Although this is an extreme example, being able to match up the waveform horizontally exactly with the original shot allows you to more easily see just where things are hitting the extremes.
3. False Colour
This is a mode that initially seems quite useless to many people. How does this help you judge exposure? Well, essentially, the false colour mode uses the entire hue range to represent different levels of exposure and make it easier to see exactly what’s to dark, just right, or too bright. It works this way so as to prevent subjective viewpoints from affecting the exposure. Things can often look a little brighter or darker than they really are without any assistance, causing you to under or overexpose the shot.
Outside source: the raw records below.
Lemma MarshalJSON_child_panic_witness :
  Inputs short_join = Some ([table_route] ++ short_destination :: []) /\
  MarshalJSON short_destination = Panic "slice bounds out of range" /\
  MarshalJSON short_join = Panic "slice bounds out of range".
Proof.
  assert (Hin : Inputs short_join
                = Some ([table_route] ++ short_destination :: []))
    by reflexivity.
  assert (Hfields :
    Forall (fun f => exists b, Encode f.2 = Ok b)
      (fields_before_TargetDestination short_join ++
       field_TargetDestination short_join ++
       field_TargetTabletType short_join ++ fields_Stats short_join ++
       fields_Other short_join)).
  { let fs := eval vm_compute in
        (fields_before_TargetDestination short_join ++
         field_TargetDestination short_join ++
         field_TargetTabletType short_join ++ fields_Stats short_join ++
         fields_Other short_join) in
    change (Forall (fun f => exists b, Encode f.2 = Ok b) fs).
    repeat constructor. by eexists. }
  assert (Hl1 :
    Forall (fun x => exists b b', MarshalJSON x = Ok b /\ compact b = Ok b')
      [table_route]).
  { repeat constructor. eexists _, _. split; vm_compute; reflexivity. }
  assert (Hc : MarshalJSON short_destination
               = Panic "slice bounds out of range")
    by (vm_compute; reflexivity).
  split; [exact Hin|]. split; [exact Hc|].
  exact (MarshalJSON_child_panic short_join short_destination
           [table_route] [] _ Hin Hfields Hl1 Hc).
Defined.
Lemma frames_displayed cs W H n :
  0 < W ≤ INT_MAX → 0 < H ≤ INT_MAX →
  ∀ s pixels,
    dims W H (st_grid s) → dims W H (st_gridCopy s) →
    surface_ok cs W H pixels → shows cs W H pixels (st_grid s) →
    ∃ s' calls pixels',
      run (frames W H n) s = Some (tt, s') ∧
      st_surface s' = st_surface s ++ calls ∧
      replay cs W calls pixels = Some pixels' ∧
      shows cs W H pixels' (st_grid s') ∧
      same_fourth_bytes cs W H pixels pixels'.
Proof.
  intros HW HH. induction n as [|n IH]; intros s pixels Hg Hc Hok Hshows.
  - exists s, [], pixels. rewrite app_nil_r. split_and!; done.
  - destruct (generation_frame cs W H s pixels HW HH Hg Hc Hok)
      as (s1 & calls1 & p1 & Hrun1 & Hsurf1 & Hrep1 & Hok1 & Hsh1 & Hf1
          & Hg1 & Hc1).
    destruct (IH s1 p1 Hg1 Hc1 Hok1 Hsh1)
      as (s' & calls & p' & Hrun & Hsurf & Hrep & Hsh & Hf).
    exists s', (calls1 ++ calls), p'. split_and!.
    + simpl. by erewrite run_bind.
    + by rewrite Hsurf, Hsurf1, app_assoc.
    + by rewrite replay_app, Hrep1.
    + done.
    + by eapply same_fourth_bytes_trans.
Qed.

(** X9: the program as [main] runs it, seeding [grid] and then computing
    frames: after any number of frames the [DrawCell] calls made so far,
    applied to the window surface as it was at the start, have all stayed
    inside the pixel memory and the surface shows the current generation,
    with the fourth byte of every pixel untouched. *)
Theorem window_shows_current_generation cs W H P libc_rand wall_clock n s
    pixels :
  0 < W ≤ INT_MAX → 0 < H ≤ INT_MAX →
  dims W H (st_grid s) → dims W H (st_gridCopy s) →
  surface_ok cs W H pixels →
  ∃ s' calls pixels',
    run (InitGrid W H P libc_rand wall_clock grid ;; frames W H n) s
      = Some (tt, s') ∧
    st_surface s' = st_surface s ++ calls ∧
    replay cs W calls pixels = Some pixels' ∧
    shows cs W H pixels' (st_grid s') ∧
    same_fourth_bytes cs W H pixels pixels'.
Proof.
  intros HW HH Hg Hc Hok.
  destruct (InitGrid_calls W H P libc_rand HW HH wall_clock grid s Hg)
    as (s0 & Hrun0 & Hg0 & Hoth0 & Hsurf0).
  simpl in Hg0. specialize (Hoth0 gridCopy ltac:(done)). simpl in Hoth0.
  destruct (replay_frame_calls cs W H
              (λ i j, init_value P
                 (libc_rand (to_uint wall_clock) (Z.to_nat (i * H + j))))
              pixels Hok)
    as (p0 & Hrep0 & Hok0 & Hsh0 & Hf0).
  destruct (frames_displayed cs W H n HW HH s0 p0)
    as (s' & calls & p' & Hrun & Hsurf & Hrep & Hsh & Hf);
    [rewrite Hg0; apply tabulate_dims|by rewrite Hoth0|done
    |by rewrite Hg0|].
  eexists s', (_ ++ calls), p'. split_and!.
  - by erewrite run_bind.
  - by rewrite Hsurf, Hsurf0, app_assoc.
  - by rewrite replay_app, Hrep0.
  - done.
  - by eapply same_fourth_bytes_trans.
Qed.

(** ** The run loop and [main] *)

Lemma frames_iterate W H n :
  0 < W ≤ INT_MAX → 0 < H ≤ INT_MAX →
  ∀ s, dims W H (st_grid s) → dims W H (st_gridCopy s) →
  ∃ s',
    run (frames W H n) s = Some (tt, s') ∧
    st_grid s' = Nat.iter n (next_generation W H) (st_grid s) ∧
    (0 < n → st_gridCopy s' = st_grid s')%nat ∧
    dims W H (st_grid s') ∧ dims W H (st_gridCopy s') ∧
    st_seed s' = st_seed s ∧ st_rand_calls s' = st_rand_calls s.
Proof.
  intros HW HH. induction n as [|n IH]; intros s Hg Hc.
  - exists s. split_and!; [done..|lia|done|done|done|done].
  - destruct (CalculateNextGeneration_run W H HW HH grid gridCopy s)
      as (s1 & Hrun1 & Hg1 & Hc1 & _ & Hseed1 & Hcalls1); [done..|].
    simpl in Hg1, Hc1.
    destruct (IH s1) as (s' & Hrun & Hg' & Hc' & Hdg & Hdc & Hseed & Hcalls);
      [rewrite Hg1; apply tabulate_dims|rewrite Hc1; apply tabulate_dims|].
    exists s'. split_and!; [|  | |done|done|congruence|congruence].
    + simpl. by erewrite run_bind.
    + by rewrite Hg', Hg1, Nat.iter_succ_r.
    + intros _. destruct n as [|n]; [|apply Hc'; lia].
      injection Hrun as <-. congruence.
Qed.

Lemma frames_add W H m n s :
  run (frames W H (m + n)) s = run (frames W H m ;; frames W H n) s.
Proof.
  revert s. induction m as [|m IH]; intros s; [done|].
  simpl. unfold run, mbind, M_bind in *.
  destruct (CalculateNextGeneration W H grid gridCopy s) as [[[] s1]|];
    [apply IH|done].
Qed.
(** The loop over the members, given the property for the calls of
    [instrument] that it makes. *)
Lemma for_members_visits_once fuel :
  (∀ obj seen st,
     visits_once (obj ∈ universe ∧ (size (universe ∖ seen) < fuel)%nat) seen st
       (instrument is_cond_jump inspect fuel obj (Some seen) st)) →
  ∀ members seen st,
    seen ≠ ∅ →
    visits_once
      ((∀ name value, (name, value) ∈ members →
          isclass inspect value || ismethod inspect value = true →
          value ∈ universe)
       ∧ (size (universe ∖ seen) < fuel)%nat)
      seen st
      (for_members is_cond_jump inspect (instrument is_cond_jump inspect fuel)
         members seen st).
Proof.
  intros Hrec. induction members as [|[name value] members IH]; intros seen st Hne.
  { exists []. cbn. rewrite app_nil_r. split_and!; try done.
    - constructor.
    - intros obj Hobj. by apply elem_of_nil in Hobj.
    - intros seen' [= <-] _. set_solver. }
  cbn [for_members]. unfold bind at 1.
  (* the function, if the member is one *)
  assert (∃ events0,
            trace (snd ((if isfunction inspect value
                         then instrument_function is_cond_jump value
                         else ret tt) st)) = trace st ++ events0
            ∧ visited events0 = []
            ∧ fst ((if isfunction inspect value
                    then instrument_function is_cond_jump value
                    else ret tt) st) ≠ Raise OutOfFuel)
    as (events0 & Htr0 & Hvis0 & Hfuel0).
  { destruct (isfunction inspect value).
    - apply instrument_function_visits_nothing.
    - exists []. cbn. by rewrite app_nil_r. }
  destruct ((if isfunction inspect value
             then instrument_function is_cond_jump value else ret tt) st)
    as [[[]|e] st1]; cbn [fst snd] in *.
  2:{ exists events0. rewrite Hvis0. split_and!; try done.
      - constructor.
      - intros obj Hobj. by apply elem_of_nil in Hobj.
      - intros _ Heq. apply Hfuel0. by injection Heq as ->. }
  unfold bind at 1.
  destruct (isclass inspect value || ismethod inspect value) eqn:Hkind.
  - (* the recursive call *)
    destruct (Hrec value seen st1) as (events1 & Htr1 & Hnd1 & Hdis1 & Hret1 & Hfuel1).
    destruct (instrument is_cond_jump inspect fuel value (Some seen) st1)
      as [[seen1|e] st2]; cbn [fst snd] in *; cbv beta iota.
    + specialize (Hret1 seen1 eq_refl Hne).
      assert (seen1 ≠ ∅) as Hne1 by set_solver.
      destruct (IH seen1 st2 Hne1) as (events2 & Htr2 & Hnd2 & Hdis2 & Hret2 & Hfuel2).
      exists (events0 ++ events1 ++ events2).
      rewrite !visited_app, Hvis0. cbn [app]. split_and!.
      * by rewrite Htr2, Htr1, Htr0, <- !app_assoc.
      * apply NoDup_app. split_and!; [done | | done].
        intros obj Hobj1 Hobj2. apply Hdis2 in Hobj2.
        apply Hobj2. rewrite Hret1. apply elem_of_union_r.
        by apply elem_of_list_to_set.
      * intros obj [Hobj|Hobj]%elem_of_app; [by apply Hdis1 |].
        apply Hdis2 in Hobj. set_solver.
      * intros seen' Hseen' _. rewrite (Hret2 seen' Hseen' Hne1), Hret1.
        rewrite list_to_set_app_L. set_solver.
      * intros [Hmem Hsize]. apply Hfuel2. split.
        -- intros n v Hv. apply (Hmem n v). by apply list_elem_of_further.
        -- eapply Nat.le_lt_trans; [| exact Hsize].
           apply size_unseen_mono. set_solver.
    + exists (events0 ++ events1).
      rewrite !visited_app, Hvis0. cbn [app fst snd]. split_and!; try done.
      * by rewrite Htr1, Htr0, <- !app_assoc.
      * intros [Hmem Hsize]. apply Hfuel1. split; [| done].
        apply (Hmem name value); [apply list_elem_of_here | done].
  - (* no recursive call *)
    cbn [ret]. cbv beta iota. destruct (IH seen st1 Hne) as (events2 & Htr2 & Hnd2 & Hdis2 & Hret2 & Hfuel2).
    exists (events0 ++ events2).
    rewrite !visited_app, Hvis0. cbn [app]. split_and!; try done.
    + by rewrite Htr2, Htr0, <- !app_assoc.
    + intros [Hmem Hsize]. apply Hfuel2. split; [| done].
      intros n v Hv. apply (Hmem n v). by apply list_elem_of_further.
Qed.
(** [s.replace(pattern, '')]: the first occurrence of the pattern is taken
    out. *)
Fixpoint remove_first (pattern s : string) : string :=
  if String.prefix pattern s
  then String.substring (String.length pattern)
         (String.length s - String.length pattern) s
  else match s with
       | EmptyString => EmptyString
       | String c rest => String c (remove_first pattern rest)
       end.

(** A text without a space. *)
Fixpoint spaceless (s : string) : bool :=
  match s with
  | EmptyString => true
  | String c rest => negb (Ascii.eqb c Ascii.Space) && spaceless rest
  end.

Section Jwt.
Context {Claims User : Type}.
(** [jwt.verify], which fails with an error of some name; the user id in
    the claims; and [prisma.user.findUnique] by id. *)
Variable verify : string → Outcome Claims.
Variable userId : Claims → nat.
Variable findUnique : nat → Outcome (option User).

Inductive Reply (A : Type) :=
| next (user : A)            (* [req.user] is set and [next()] called *)
| status (code : nat).       (* answered with this status *)
Arguments next {A} user.
Arguments status {A} code.

(** [authenticateToken]; the header is [None] when the request has no
    [authorization] header. *)
Definition authenticateToken (authHeader : option string) : Reply Claims :=
  let token := match authHeader with
               | Some h => if bool_decide (h = "") then None
                           else split_space h !! 1%nat
               | None => None
               end in
  match token with
  | None => status 401
  | Some token =>
      if bool_decide (token = "") then status 401
      else match verify token with
           | Thrown err => status 403
           | Returned user => next user
           end
  end.

(** The [catch] of [authenticateUser]. *)
Definition caught (name : string) : Reply User :=
  if bool_decide (name = "JsonWebTokenError") then status 401 else status 500.

(** [authenticateUser] *)
Definition authenticateUser (authorization : option string) : Reply User :=
  match authorization with
  | None => status 401
  | Some h =>
      let token := remove_first "Bearer " h in
      if bool_decide (token = "") then status 401
      else match verify token with
           | Thrown name => caught name
           | Returned decoded =>
               match findUnique (userId decoded) with
               | Thrown name => caught name
               | Returned None => status 401
               | Returned (Some user) => next user
               end
           end
  end.
End Jwt.

Arguments next {A} user.
Arguments status {A} code.

End Auth.

(** ** The analyze route of the API integration plan, one request at a
       time: [router.post('/analyze')] and [router.get('/:analysis_id')] *)
Module PlanRouter.
Import PlanRoute.

(** [router.post('/analyze')] run without another request in between:
    [python] is the answer of the Python server, asked only when no row is
    found. *)
Definition post_analyze (db : list Row) (v : string)
    (python : Outcome AnalysisData) : list Row * Reply :=
  match answer_existing db v with
  | Some reply => (db, reply)
  | None => store db python
  end.

(** The table after a series of such requests, each with the answer the
    Python server has for it. *)
Definition serve (db : list Row) (requests : list (string * Outcome AnalysisData))
  : list Row :=
  foldl (λ db '(v, python), (post_analyze db v python).1) db requests.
Essentially, though, it allows you to very quickly see if parts of an image are over or underexposed. The colours ranging from blue to orange represent pure black to pure white. Outside of these are the extremes which are completely blown out. Inside are a range of other colours that allow you to quickly see where in the brightness range a part of your shot sits.
These three tools are contained within many external monitors you might use with a DSLR, mirrorless or dedicated video camera. But some of them also exist within the cameras themselves. If you don’t want to go to the hassle and expence of an external monitor just to get these features for your DSLR, however, there are other options. I get these tools on my DSLRs using qDslrDashboard running on iOS, Android and Windows devices. It offers live histogram and false colour as well as full remote control, and it can do it all over Wi-Fi.
Some of these features also exist in post to allow you to more easily match different shots so that they fit together when edited. Even though you might meter perfectly on set, there is often some very slight inconsistency if there’s a massive variance in dynamic range between clips. The Waveform exists as part of Adobe Premiere Pro, DaVinci Resolve and many other editing applications.
If all else fails, and you don’t like any of these metering methods, you can always just get yourself a Sekonic, too. Even with all the other options we have available to us now, I still trust my Sekonic L-758DR the most.